When they called it a metallic, electric eggplant color, they were not kidding. So very shiny.
The description is fascinating.
"Kure Bazaar is the first nail lacquer of the next generation to combine the ethics of an Eco-natural formula with vibrant colors of fashion. A technological innovation after years of research, has led to dramatically reducing the use of petro-chemicals without compromise. Impeccable resistance, ultrashine & quick-dry. Formula up to 85% of natural origin based on wood pulp, wheat, cotton, potatoes and corn."
Weird, but awesome.

I really am loving purple shades lately. I used to love only blue shades, particularly cobalt. But now, when I see deep dark translucent violet glass, I start gibbering. Most of my eyeshadows (Urban Decay mostly) are various kinds of purple. I do refuse to wear purple toned lipstick since it makes me look dead, preferring reds, berries, and pinks, with brown undertones. I love purple shirts and socks and panties. People tell me that my aura is full of purple and some blue and some gold, which is sweet. My favorite purple gemstone is lepidolite, while my favorite blue stone is a tie between kyanite and lapis lazuli.
I already have a pyrope garnet ring on my right index finger and a light blue kyantine ring on my left index finger.
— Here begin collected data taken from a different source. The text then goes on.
(* ===== verification/StatsSlot.v ===== *)
(** The current-file slots of the progress display (src/stats.c:
    [cfile_write_begin], [cfile_write_end], [stats_set_current_file],
    [stats_clear_current_file], [stats_advance_current_file_slot], and the scan of
    [stats_get_progress_snapshot]): a sequence lock.

    One slot, any number of threads that write to it (threads share a slot when
    there are more of them than slots) and one reader. [sstep] interleaves single
    accesses: every byte of a memcpy is a step of its own. Accesses happen in
    program order here; what the C11 orders guarantee is discussed at the end.
    [cap] is the size of the path array, PATH_MAX in the code. *)

From S2P Require Export Prelude.
From stdpp Require Import list relations.
#[local] Open Scope Z_scope.

(** * The slot *)

(** What the sequence lock protects, and the whole [cfile_slot_t]. *)
Record content := Content { ct_path : bytes; ct_total : Z; ct_parallel : Z }.
Record cfile_slot := Slot { sl_seq : Z; sl_done : Z; sl_content : content }.

(** One store. *)
Inductive slot_store := st_path (i : nat) (b : byte) | st_total (v : Z) | st_parallel (v : Z) | st_done (v : Z).
Definition apply_store (c : content) (x : slot_store) : content :=
  match x with
  | st_path i b => Content (<[i := b]> (ct_path c)) (ct_total c) (ct_parallel c)
  | st_total v => Content (ct_path c) v (ct_parallel c)
  | st_parallel v => Content (ct_path c) (ct_total c) v
  | st_done _ => c
  end.
Definition stored_done (x : slot_store) (d : Z) : Z := match x with st_done v => v | _ => d end.
(* ===== verification/Destination.v ===== *)
(** The destination (src/main.c): the absolute and canonical paths of the
    command line's operands, the destination directory or file, the directories
    made for it, and what main does with a single file when it has been copied.

    These steps use a few calls nothing else does, so they have a signature of
    their own, [startup]; getcwd(3), stat(2) and realpath(3) are calls. Diagnostics
    carry their subject only, and strdup in [verify_retarget_path] succeeds. *)

From S2P Require Export Prog Posix PathUtils EnvUtil FsUtil VerifyPipe.
From stdpp Require Import list gmap.
#[local] Open Scope Z_scope.

Inductive startup : Type -> Type :=
| s_getcwd : startup (res bytes)
| s_stat (path : bytes) : startup (res stat)
| s_lstat (path : bytes) : startup (res stat)
| s_realpath (path : bytes) : startup (res bytes)
| s_open (path : bytes) (flags : Z) : startup (res Z)
| s_openat (dfd : Z) (name : bytes) (flags : Z) : startup (res Z)
| s_fstatat (dfd : Z) (name : bytes) (flags : Z) : startup (res stat)
| s_mkdirat (dfd : Z) (name : bytes) (mode : Z) : startup (res unit)
| s_close (fd : Z) : startup (res unit)
| s_rename (old new : bytes) : startup (res unit)
| s_say (line : bytes) : startup unit.

Section programs.
Context {S : Type}.
#[local] Abbreviation UM := (M startup S).

Definition fail {A} (line : bytes) : UM (option A) := call (s_say line);; mret None.

(** * Paths *)

Definition to_abs_path (arg : bytes) : UM (option bytes) :=
  if decide (head arg = Some SLASH) then
    mret (if decide (PATH_MAX <= zlen arg) then None else Some (path_rstrip_slashes arg))
  else
    cwd ← call s_getcwd;
    match cwd with
    | Err _ => fail (str "getcwd")
    | Ok cwd => mret (path_rstrip_slashes <$> path_join_fast cwd arg PATH_MAX)
    end.
Definition path_resolve_existing (path : bytes) : UM (option bytes) :=
  if decide (path = []) then fail (str "(empty path)") else
  r ← call (s_realpath path);
  match r with Ok real => mret (Some real) | Err _ => fail path end.
Definition to_canonical_dir_path (arg : bytes) : UM (option bytes) :=
  abs ← to_abs_path arg;
  match abs with None => mret None | Some abs => path_resolve_existing abs end.

(** The longest part that exists, and what is below it. *)
Fixpoint probe_loop (fuel : nat) (arg probe suffix : bytes) : UM (option bytes) :=
  match fuel with
  | O => stuck
  | Datatypes.S fuel =>
      r ← call (s_stat probe);
      match r with
      | Ok st =>
          if negb (S_ISDIR (st_mode st)) then fail probe else
          real ← path_resolve_existing probe;
          match real with
          | None => mret None
          | Some real => match join_parent_suffix real suffix PATH_MAX with Some out => mret (Some out) | None => fail arg end
          end
      | Err e =>
          if negb (bool_decide (e = ENOENT)) then fail probe else
          l ← call (s_lstat probe);
          match l with
          | Ok _ => fail probe
          | Err e =>
              if negb (bool_decide (e = ENOENT)) then fail probe else
              if decide (probe = [SLASH]) then fail probe else
              match strrchr_slash probe with
              | None => fail arg
              | Some i =>
                  let component := drop (Datatypes.S i) probe in
                  if decide (component = []) then fail arg else
                  match prepend_suffix_component suffix PATH_MAX component with
                  | None => fail arg
                  | Some suffix => probe_loop fuel arg (if decide (i = 0%nat) then [SLASH] else take i probe) suffix
                  end
              end
          end
      end
  end.
Definition to_canonical_requested_dir_path (arg : bytes) : UM (option bytes) :=
  abs ← to_abs_path arg;
  match abs with
  | None => fail arg
  | Some abs =>
      match normalize_abs_path_lexically abs PATH_MAX with
      | Err _ => fail arg
      | Ok norm => probe_loop (length norm) arg norm []
      end
  end.

(** * Directories *)

Definition dir_open_flags : Z := O_RDONLY |. O_DIRECTORY |. O_CLOEXEC.
(** Is the component a directory, and did we make it? [None] is an error. *)
Definition make_component (path : bytes) (mode dir_fd : Z) (p : bytes) : UM (option bool) :=
  r ← call (s_fstatat dir_fd p AT_SYMLINK_NOFOLLOW);
  match r with
  | Ok st => if S_ISDIR (st_mode st) then mret (Some false) else fail path
  | Err e =>
      if decide (e = ENOENT) then
        m ← call (s_mkdirat dir_fd p mode);
        match m with
        | Ok _ => mret (Some true)
        | Err e => if decide (e = EEXIST) then mret (Some false) else fail path
        end
      else fail path
  end.
Fixpoint mkdir_loop (path : bytes) (mode : Z) (comps : list bytes) (dir_fd : Z) (created : bool) : UM (option (Z * bool)) :=
  match comps with
  | [] => mret (Some (dir_fd, created))
  | p :: rest =>
      if decide (p = []) then mkdir_loop path mode rest dir_fd created else
      made ← make_component path mode dir_fd p;
      match made with
      | None => call (s_close dir_fd);; mret None
      | Some made =>
          c ← call (s_openat dir_fd p (dir_open_flags |. O_NOFOLLOW));
          match c with
          | Err _ => call (s_say path);; call (s_close dir_fd);; mret None
          | Ok child =>
              call (s_close dir_fd);;
              mkdir_loop path mode rest child (created || (made && bool_decide (rest = [])))
          end
      end
  end.
(** Whether the last component is new. *)
Definition mkdir_p_dir (path : bytes) (mode : Z) : UM (option bool) :=
  if decide (PATH_MAX <= zlen path) then fail path else
  if decide (head path <> Some SLASH) then fail path else
  r ← call (s_open [SLASH] dir_open_flags);
  match r with
  | Err _ => fail [SLASH]
  | Ok fd =>
      d ← mkdir_loop path mode (split_slash (tail path)) fd false;
      match d with
      | None => mret None
      | Some (fd, created) =>
          c ← call (s_close fd);
          match c with Ok _ => mret (Some created) | Err _ => fail path end
      end
  end.
Definition ensure_destination_root (arg : bytes) : UM (option bool) :=
  abs ← to_abs_path arg;
  match abs with None => fail arg | Some abs => mkdir_p_dir abs o0777 end.

(** * The destination of a directory and of a file *)

(** A local directory: its path, and whether it is new. *)
Definition dir_destination (verify_only : bool) (src_abs arg : bytes) : UM (option (bytes * bool)) :=
  dst ← (if verify_only then to_canonical_dir_path arg else to_canonical_requested_dir_path arg);
  match dst with
  | None => mret None
  | Some dst =>
      if is_same_or_child_path src_abs dst || is_same_or_child_path dst src_abs then fail src_abs else
      if verify_only then mret (Some (dst, false)) else
      fresh ← ensure_destination_root dst;
      match fresh with None => mret None | Some fresh => mret (Some (dst, fresh)) end
  end.

(** A local file: the directory and the final name. *)
Definition file_directory (arg src_name : bytes) : UM (option (bytes * bytes)) :=
  st ← call (s_lstat arg);
  if (match st with Ok st => S_ISDIR (st_mode st) | Err _ => false end : bool) then
    d ← to_canonical_dir_path arg;
    mret ((fun d => (d, src_name)) <$> d)
  else
    abs ← to_abs_path arg;
    match (match abs with Some abs => normalize_abs_path_lexically abs PATH_MAX | None => Err ENAMETOOLONG end) with
    | Err _ => fail arg
    | Ok norm =>
        let '(dir, name) := if decide (last arg = Some SLASH) then (norm, src_name) else split_parent_name norm PATH_MAX PATH_MAX in
        d ← to_canonical_requested_dir_path dir;
        mret ((fun d => (d, name)) <$> d)
    end.
(** Where the worker puts the file, and where it should end up. *)
Definition file_destination (verify_only : bool) (src_abs src_name arg : bytes) : UM (option (bytes * bytes)) :=
  d ← file_directory arg src_name;
  match d with
  | None => mret None
  | Some (dir, name) =>
      ok ← (if verify_only then
              st ← call (s_lstat dir);
              if (match st with Ok st => S_ISDIR (st_mode st) | Err _ => false end : bool) then mret (Some false) else fail dir
            else mkdir_p_dir dir o0777);
      match ok, path_join_fast dir src_name PATH_MAX, path_join_fast dir name PATH_MAX with
      | None, _, _ => mret None
      | _, Some enqueue_dst, Some final_dst =>
          if decide (src_abs = final_dst) then fail src_abs else mret (Some (enqueue_dst, final_dst))
      | _, _, _ => fail arg
      end
  end.
End programs.

(** After the workers have stopped: the file gets its final name. The answer is
    finalize_failed; the state is verification's list. *)
Definition finish_single (enqueue_failed : bool) (enqueue_dst final_dst : bytes) : M startup intake bool :=
  if enqueue_failed then mret true else
  if decide (enqueue_dst = final_dst) then mret false else
  r ← call (s_rename enqueue_dst final_dst);
  match r with
  | Err _ => call (s_say final_dst);; mret true
  | Ok _ => modify (verify_retarget_path enqueue_dst final_dst);; mret false
  end.

(** [enqueue] is [workers_enqueue_batch] with one item. *)
Definition enqueue_single_file (enqueue : dir_handle -> bytes -> stat -> FM bool) (src_parent src_name dst_full : bytes) (st : stat) (remote : bool) : FM bool :=
  s ← call (open src_parent dir_open_flags 0);
  match s with
  | Err _ => complain src_parent;; mret false
  | Ok src_fd =>
      let dst_dir := (split_parent_name dst_full PATH_MAX PATH_MAX).1 in
      d ← (if remote then mret (Ok (-1)) else call (open dst_dir dir_open_flags 0) : FM (res Z));
      match d with
      | Err _ => complain dst_dir;; close_ src_fd;; mret false
      | Ok dst_fd =>
          h ← dir_handle_create src_parent dst_dir src_fd dst_fd;
          match h with
          | None => close_ src_fd;; when (bool_decide (0 <= dst_fd)) (close_ dst_fd);; mret false
          | Some h => rc ← enqueue h src_name st; dir_handle_release h;; mret rc
          end
      end
  end.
The garnet color reminds me of my favorite dark red lipsticks (It Cosmetic' Vitality Pretty Woman, Revlon Lip Butter Red Velvet, Sally Hansen MoistureTwist lipgloss Cherry Twist, Nars Flamenco and Shanghai Expres, BareMinerals Natural Red Zin, Julie Hewett Oona Noir). The kyanite color reminds me of my favorite pale blue eyeshadows (MAC Moon's Reflection and Tilt, BareMineral's High Shine Vapor, Lauren Brooke's Twilight Sparkle powder and Sky creme)... as well as my husband's eyes.
Speaking of that, I want this lepidolite lapis ring for Yule. Size 5. Someone make a note.
http://www.etsy.com/listing/73571808/lepidolite-lapis-lazuli-sterling-silver

Still depressed. Still fatigued. Still full of pain and spasticity. Whatever. It will happen, and then it will fade. I will ride it out and know that I will be all right.